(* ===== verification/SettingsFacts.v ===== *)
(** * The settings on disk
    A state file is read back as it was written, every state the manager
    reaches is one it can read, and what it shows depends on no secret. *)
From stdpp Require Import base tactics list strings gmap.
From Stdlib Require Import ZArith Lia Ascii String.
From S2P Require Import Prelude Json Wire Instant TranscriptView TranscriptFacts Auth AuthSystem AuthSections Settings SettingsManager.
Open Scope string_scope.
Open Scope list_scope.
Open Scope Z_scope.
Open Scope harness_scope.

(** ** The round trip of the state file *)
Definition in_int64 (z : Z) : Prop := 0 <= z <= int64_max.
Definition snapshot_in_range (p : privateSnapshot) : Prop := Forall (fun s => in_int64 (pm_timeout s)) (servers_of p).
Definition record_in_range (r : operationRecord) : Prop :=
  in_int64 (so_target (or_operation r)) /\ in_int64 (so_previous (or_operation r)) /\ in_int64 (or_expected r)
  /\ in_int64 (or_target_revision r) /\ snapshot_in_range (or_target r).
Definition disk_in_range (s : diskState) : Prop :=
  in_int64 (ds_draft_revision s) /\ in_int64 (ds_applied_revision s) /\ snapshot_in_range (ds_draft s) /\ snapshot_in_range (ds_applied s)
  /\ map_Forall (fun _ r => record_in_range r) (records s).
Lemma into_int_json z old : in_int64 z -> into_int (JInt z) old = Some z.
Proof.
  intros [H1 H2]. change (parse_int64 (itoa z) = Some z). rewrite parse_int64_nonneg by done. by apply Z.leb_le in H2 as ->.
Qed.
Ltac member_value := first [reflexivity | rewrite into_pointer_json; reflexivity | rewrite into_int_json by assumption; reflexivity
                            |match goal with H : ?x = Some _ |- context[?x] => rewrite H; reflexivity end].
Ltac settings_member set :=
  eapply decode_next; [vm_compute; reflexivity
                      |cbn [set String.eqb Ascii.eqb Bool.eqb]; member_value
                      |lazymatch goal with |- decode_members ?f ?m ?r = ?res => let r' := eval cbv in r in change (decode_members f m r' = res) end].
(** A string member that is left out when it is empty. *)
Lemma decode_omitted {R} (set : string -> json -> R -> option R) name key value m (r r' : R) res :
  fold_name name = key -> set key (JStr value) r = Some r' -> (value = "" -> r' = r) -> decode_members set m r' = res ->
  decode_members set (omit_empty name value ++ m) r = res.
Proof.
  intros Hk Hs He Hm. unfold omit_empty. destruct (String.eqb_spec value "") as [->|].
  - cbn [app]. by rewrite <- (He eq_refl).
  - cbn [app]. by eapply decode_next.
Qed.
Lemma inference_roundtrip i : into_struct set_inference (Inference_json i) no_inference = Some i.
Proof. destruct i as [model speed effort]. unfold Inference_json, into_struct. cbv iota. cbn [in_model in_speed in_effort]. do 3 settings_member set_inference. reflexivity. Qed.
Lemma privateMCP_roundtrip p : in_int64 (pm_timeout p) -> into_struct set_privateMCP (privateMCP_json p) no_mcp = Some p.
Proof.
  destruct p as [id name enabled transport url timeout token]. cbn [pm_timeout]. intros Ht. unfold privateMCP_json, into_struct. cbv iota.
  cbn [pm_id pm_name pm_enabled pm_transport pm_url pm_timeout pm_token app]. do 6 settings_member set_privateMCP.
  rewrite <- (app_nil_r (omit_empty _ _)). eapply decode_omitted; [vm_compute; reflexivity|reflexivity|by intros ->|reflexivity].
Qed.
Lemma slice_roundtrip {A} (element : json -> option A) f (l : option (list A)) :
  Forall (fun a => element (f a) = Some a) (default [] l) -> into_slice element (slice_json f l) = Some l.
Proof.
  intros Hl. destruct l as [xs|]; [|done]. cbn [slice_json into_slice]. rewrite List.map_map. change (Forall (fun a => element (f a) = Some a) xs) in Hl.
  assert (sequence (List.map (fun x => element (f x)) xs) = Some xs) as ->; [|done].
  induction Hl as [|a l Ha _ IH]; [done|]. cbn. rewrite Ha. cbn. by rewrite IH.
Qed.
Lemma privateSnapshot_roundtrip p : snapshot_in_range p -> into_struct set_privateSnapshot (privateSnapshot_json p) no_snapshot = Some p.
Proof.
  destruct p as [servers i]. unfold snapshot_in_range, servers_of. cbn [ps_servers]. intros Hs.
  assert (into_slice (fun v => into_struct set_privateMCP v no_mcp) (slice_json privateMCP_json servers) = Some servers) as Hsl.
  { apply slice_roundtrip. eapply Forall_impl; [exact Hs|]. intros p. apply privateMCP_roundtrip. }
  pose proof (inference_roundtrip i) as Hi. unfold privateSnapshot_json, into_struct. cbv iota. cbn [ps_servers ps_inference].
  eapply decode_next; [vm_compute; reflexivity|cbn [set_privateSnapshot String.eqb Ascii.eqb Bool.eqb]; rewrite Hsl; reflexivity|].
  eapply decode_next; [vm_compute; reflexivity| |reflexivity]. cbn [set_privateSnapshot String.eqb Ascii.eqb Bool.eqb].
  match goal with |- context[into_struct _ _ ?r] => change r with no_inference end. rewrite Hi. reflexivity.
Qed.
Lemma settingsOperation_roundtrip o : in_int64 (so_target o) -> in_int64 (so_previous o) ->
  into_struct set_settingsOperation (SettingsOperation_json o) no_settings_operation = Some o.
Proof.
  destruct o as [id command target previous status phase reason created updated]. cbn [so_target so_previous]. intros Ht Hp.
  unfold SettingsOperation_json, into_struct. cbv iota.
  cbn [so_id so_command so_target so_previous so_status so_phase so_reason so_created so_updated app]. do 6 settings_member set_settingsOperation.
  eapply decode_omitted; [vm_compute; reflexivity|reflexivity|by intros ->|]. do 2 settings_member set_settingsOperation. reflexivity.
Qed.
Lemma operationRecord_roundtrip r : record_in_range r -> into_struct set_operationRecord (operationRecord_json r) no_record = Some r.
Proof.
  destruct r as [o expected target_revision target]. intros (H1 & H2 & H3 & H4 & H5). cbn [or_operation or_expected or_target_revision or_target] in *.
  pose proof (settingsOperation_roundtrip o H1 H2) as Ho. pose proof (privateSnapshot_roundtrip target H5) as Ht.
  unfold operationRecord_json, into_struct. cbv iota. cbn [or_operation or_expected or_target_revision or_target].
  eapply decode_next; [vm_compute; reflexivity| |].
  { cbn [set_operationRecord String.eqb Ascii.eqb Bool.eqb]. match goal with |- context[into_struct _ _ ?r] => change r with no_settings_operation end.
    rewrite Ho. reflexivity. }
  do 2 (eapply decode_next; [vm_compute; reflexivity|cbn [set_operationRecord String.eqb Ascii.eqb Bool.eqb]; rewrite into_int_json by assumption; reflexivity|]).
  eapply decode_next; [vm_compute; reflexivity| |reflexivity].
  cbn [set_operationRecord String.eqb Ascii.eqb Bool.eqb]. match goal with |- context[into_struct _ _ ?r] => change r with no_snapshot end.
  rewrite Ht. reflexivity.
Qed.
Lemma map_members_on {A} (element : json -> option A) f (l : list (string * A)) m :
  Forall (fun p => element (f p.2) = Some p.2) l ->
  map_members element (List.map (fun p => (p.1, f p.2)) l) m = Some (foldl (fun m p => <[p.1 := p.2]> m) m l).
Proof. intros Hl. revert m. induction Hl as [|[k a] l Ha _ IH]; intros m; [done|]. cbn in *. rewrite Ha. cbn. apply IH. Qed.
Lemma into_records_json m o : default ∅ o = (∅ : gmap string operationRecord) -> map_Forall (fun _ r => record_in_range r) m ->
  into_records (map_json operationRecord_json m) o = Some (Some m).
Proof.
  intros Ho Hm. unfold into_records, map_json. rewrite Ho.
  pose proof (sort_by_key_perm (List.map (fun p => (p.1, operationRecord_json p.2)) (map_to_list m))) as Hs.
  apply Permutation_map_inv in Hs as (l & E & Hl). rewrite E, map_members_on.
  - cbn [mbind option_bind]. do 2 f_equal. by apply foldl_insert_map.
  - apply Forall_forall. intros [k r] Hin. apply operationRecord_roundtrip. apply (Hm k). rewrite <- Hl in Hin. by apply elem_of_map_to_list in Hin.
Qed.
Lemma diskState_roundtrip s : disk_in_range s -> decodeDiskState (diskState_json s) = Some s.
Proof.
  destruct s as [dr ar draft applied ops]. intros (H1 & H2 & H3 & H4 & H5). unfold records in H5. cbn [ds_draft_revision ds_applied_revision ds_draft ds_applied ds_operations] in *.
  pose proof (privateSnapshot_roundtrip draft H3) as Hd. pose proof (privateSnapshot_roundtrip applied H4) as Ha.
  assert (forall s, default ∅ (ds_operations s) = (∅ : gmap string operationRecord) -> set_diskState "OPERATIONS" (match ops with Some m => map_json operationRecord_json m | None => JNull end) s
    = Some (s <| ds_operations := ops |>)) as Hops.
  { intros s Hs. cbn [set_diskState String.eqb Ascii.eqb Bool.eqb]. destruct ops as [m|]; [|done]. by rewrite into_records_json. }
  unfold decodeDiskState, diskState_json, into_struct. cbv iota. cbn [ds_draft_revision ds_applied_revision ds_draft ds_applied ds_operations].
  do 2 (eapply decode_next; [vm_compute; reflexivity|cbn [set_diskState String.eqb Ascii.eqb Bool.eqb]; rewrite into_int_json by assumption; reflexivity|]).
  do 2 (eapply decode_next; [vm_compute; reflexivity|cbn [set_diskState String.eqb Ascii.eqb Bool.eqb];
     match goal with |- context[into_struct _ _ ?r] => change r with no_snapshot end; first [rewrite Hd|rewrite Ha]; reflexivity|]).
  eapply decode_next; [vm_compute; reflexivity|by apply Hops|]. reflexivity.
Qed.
____________________
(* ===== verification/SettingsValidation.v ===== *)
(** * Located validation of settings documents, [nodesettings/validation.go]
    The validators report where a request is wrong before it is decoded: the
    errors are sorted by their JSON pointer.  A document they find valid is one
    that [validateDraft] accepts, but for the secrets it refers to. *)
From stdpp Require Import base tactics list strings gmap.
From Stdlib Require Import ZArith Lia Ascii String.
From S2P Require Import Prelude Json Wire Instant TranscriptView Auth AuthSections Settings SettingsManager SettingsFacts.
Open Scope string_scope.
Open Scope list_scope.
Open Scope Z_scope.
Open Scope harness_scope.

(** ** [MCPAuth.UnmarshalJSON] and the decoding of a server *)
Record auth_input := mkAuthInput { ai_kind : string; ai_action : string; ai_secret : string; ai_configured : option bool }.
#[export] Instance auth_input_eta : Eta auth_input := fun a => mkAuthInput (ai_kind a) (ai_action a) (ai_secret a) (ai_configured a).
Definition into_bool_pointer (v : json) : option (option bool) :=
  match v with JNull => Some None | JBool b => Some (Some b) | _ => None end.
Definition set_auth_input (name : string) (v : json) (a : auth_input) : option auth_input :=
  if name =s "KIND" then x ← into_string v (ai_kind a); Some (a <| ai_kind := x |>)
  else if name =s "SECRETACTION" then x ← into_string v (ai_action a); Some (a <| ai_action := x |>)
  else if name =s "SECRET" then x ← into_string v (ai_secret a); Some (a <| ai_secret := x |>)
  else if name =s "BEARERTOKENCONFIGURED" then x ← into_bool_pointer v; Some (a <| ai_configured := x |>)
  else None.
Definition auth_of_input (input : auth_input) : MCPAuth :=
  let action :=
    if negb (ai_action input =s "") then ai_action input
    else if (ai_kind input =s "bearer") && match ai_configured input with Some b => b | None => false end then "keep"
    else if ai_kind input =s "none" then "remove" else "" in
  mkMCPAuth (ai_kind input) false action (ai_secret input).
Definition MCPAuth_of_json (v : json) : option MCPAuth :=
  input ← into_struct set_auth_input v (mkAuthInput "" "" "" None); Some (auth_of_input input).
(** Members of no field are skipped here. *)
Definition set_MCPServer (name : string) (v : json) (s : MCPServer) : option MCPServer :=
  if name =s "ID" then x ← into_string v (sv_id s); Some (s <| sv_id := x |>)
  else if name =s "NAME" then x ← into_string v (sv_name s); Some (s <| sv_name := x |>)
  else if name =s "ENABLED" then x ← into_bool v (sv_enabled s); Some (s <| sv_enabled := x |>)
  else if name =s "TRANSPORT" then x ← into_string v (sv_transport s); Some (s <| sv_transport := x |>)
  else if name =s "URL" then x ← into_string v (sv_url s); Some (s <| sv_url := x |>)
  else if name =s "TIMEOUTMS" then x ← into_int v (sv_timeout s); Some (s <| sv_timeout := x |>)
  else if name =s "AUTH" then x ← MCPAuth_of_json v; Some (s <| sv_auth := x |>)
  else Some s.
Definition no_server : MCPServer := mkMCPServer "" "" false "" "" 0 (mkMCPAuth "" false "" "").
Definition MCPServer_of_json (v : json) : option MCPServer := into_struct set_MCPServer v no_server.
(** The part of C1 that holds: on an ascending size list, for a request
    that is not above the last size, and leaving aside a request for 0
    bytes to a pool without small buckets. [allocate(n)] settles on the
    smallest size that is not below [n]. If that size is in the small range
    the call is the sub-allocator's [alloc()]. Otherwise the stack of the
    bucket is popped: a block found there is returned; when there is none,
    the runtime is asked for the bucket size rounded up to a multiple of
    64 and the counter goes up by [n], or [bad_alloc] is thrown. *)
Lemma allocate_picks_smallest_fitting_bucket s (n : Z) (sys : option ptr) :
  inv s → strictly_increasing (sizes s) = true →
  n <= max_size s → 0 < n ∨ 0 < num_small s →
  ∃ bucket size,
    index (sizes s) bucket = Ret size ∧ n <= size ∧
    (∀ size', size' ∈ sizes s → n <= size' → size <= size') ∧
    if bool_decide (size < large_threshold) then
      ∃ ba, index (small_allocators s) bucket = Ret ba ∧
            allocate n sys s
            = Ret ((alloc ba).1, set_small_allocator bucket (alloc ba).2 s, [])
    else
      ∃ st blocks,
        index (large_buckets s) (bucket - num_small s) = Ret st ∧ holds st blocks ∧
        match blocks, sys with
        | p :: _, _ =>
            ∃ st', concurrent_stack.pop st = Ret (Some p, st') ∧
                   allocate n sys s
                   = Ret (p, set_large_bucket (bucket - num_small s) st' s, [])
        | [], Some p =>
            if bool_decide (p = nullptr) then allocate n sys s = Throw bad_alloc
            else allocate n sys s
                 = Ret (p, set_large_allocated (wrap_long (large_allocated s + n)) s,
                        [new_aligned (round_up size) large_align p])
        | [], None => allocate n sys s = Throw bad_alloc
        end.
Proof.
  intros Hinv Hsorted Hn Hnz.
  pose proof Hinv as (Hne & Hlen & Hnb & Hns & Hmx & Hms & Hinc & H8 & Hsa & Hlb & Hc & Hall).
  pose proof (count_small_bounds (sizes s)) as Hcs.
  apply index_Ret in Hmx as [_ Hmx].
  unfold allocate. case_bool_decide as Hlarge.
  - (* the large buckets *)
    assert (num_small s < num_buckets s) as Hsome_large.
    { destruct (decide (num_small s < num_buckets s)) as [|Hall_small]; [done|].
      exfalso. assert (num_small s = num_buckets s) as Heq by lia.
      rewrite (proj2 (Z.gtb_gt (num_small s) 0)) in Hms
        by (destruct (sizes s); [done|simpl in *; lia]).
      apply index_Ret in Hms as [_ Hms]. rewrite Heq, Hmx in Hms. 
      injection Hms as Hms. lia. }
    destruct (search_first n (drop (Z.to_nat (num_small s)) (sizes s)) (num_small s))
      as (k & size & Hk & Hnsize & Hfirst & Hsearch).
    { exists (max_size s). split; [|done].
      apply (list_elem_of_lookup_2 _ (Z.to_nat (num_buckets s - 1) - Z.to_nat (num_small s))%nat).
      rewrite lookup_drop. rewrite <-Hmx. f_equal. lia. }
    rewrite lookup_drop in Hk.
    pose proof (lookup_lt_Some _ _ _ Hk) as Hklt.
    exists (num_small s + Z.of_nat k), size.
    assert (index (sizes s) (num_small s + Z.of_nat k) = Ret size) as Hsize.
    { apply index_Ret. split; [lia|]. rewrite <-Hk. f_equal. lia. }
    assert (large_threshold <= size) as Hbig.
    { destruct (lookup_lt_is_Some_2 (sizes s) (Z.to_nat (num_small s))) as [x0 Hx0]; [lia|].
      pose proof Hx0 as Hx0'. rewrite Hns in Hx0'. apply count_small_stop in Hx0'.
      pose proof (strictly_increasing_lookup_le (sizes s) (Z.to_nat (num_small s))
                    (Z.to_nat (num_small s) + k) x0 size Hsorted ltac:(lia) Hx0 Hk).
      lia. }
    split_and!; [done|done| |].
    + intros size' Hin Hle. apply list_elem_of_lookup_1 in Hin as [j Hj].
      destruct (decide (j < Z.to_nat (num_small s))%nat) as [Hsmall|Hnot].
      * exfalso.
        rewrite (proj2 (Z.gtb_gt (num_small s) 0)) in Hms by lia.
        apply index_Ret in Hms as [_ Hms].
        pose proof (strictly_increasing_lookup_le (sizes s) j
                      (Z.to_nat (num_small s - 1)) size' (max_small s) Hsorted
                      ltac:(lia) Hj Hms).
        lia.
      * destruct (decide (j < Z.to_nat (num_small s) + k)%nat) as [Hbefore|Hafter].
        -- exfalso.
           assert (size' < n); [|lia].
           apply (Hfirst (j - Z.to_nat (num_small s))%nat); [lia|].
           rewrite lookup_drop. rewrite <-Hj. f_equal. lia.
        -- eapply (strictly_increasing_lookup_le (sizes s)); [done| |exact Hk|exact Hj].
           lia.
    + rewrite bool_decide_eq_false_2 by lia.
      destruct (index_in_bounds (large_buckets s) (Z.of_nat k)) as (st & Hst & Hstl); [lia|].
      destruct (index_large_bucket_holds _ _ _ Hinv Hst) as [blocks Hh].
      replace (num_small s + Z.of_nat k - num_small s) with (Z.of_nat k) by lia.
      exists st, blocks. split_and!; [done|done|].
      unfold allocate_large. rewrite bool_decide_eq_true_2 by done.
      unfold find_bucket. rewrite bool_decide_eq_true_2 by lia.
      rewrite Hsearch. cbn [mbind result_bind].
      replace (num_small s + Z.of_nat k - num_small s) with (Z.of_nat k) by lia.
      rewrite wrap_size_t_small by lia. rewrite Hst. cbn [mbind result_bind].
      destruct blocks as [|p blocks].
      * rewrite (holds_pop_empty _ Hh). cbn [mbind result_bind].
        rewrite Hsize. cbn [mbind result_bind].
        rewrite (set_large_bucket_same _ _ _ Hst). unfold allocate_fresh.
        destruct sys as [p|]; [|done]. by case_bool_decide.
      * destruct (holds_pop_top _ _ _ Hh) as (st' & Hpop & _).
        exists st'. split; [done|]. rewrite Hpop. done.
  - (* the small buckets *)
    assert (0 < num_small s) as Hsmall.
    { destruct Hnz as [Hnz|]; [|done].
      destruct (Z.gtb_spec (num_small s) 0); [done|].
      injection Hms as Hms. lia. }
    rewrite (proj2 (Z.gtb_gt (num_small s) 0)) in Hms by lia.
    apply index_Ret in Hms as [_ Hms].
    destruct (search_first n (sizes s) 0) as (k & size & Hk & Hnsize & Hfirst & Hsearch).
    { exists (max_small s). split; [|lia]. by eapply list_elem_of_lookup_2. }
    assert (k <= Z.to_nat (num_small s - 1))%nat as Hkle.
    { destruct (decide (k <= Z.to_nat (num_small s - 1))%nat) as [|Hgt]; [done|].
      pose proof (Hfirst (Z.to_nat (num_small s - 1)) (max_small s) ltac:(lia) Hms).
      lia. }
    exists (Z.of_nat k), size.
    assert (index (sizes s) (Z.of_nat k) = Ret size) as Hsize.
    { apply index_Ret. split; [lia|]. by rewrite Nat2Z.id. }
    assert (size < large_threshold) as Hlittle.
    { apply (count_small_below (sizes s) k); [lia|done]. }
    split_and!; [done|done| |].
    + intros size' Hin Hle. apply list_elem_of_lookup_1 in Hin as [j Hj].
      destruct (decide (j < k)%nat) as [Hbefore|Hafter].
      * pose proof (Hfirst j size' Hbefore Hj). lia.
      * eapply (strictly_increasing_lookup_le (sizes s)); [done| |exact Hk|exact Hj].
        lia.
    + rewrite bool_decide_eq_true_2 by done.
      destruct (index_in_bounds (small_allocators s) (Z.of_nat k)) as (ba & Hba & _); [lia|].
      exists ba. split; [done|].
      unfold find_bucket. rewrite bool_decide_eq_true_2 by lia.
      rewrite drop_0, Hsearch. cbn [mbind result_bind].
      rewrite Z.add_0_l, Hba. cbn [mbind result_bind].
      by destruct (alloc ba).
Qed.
____________________
◆ **AIM OF THE EXERCISE**:
Of all the entries above, output exactly the lines between the one holding "unfold allocate_large. rewrite" and the one holding "destruct blocks as [|p blocks].", inclusive.

◆ **TASK RESPONSE**:
      unfold allocate_large. rewrite bool_decide_eq_true_2 by done.
      unfold find_bucket. rewrite bool_decide_eq_true_2 by lia.
      rewrite Hsearch. cbn [mbind result_bind].
      replace (num_small s + Z.of_nat k - num_small s) with (Z.of_nat k) by lia.
      rewrite wrap_size_t_small by lia. rewrite Hst. cbn [mbind result_bind].
      destruct blocks as [|p blocks].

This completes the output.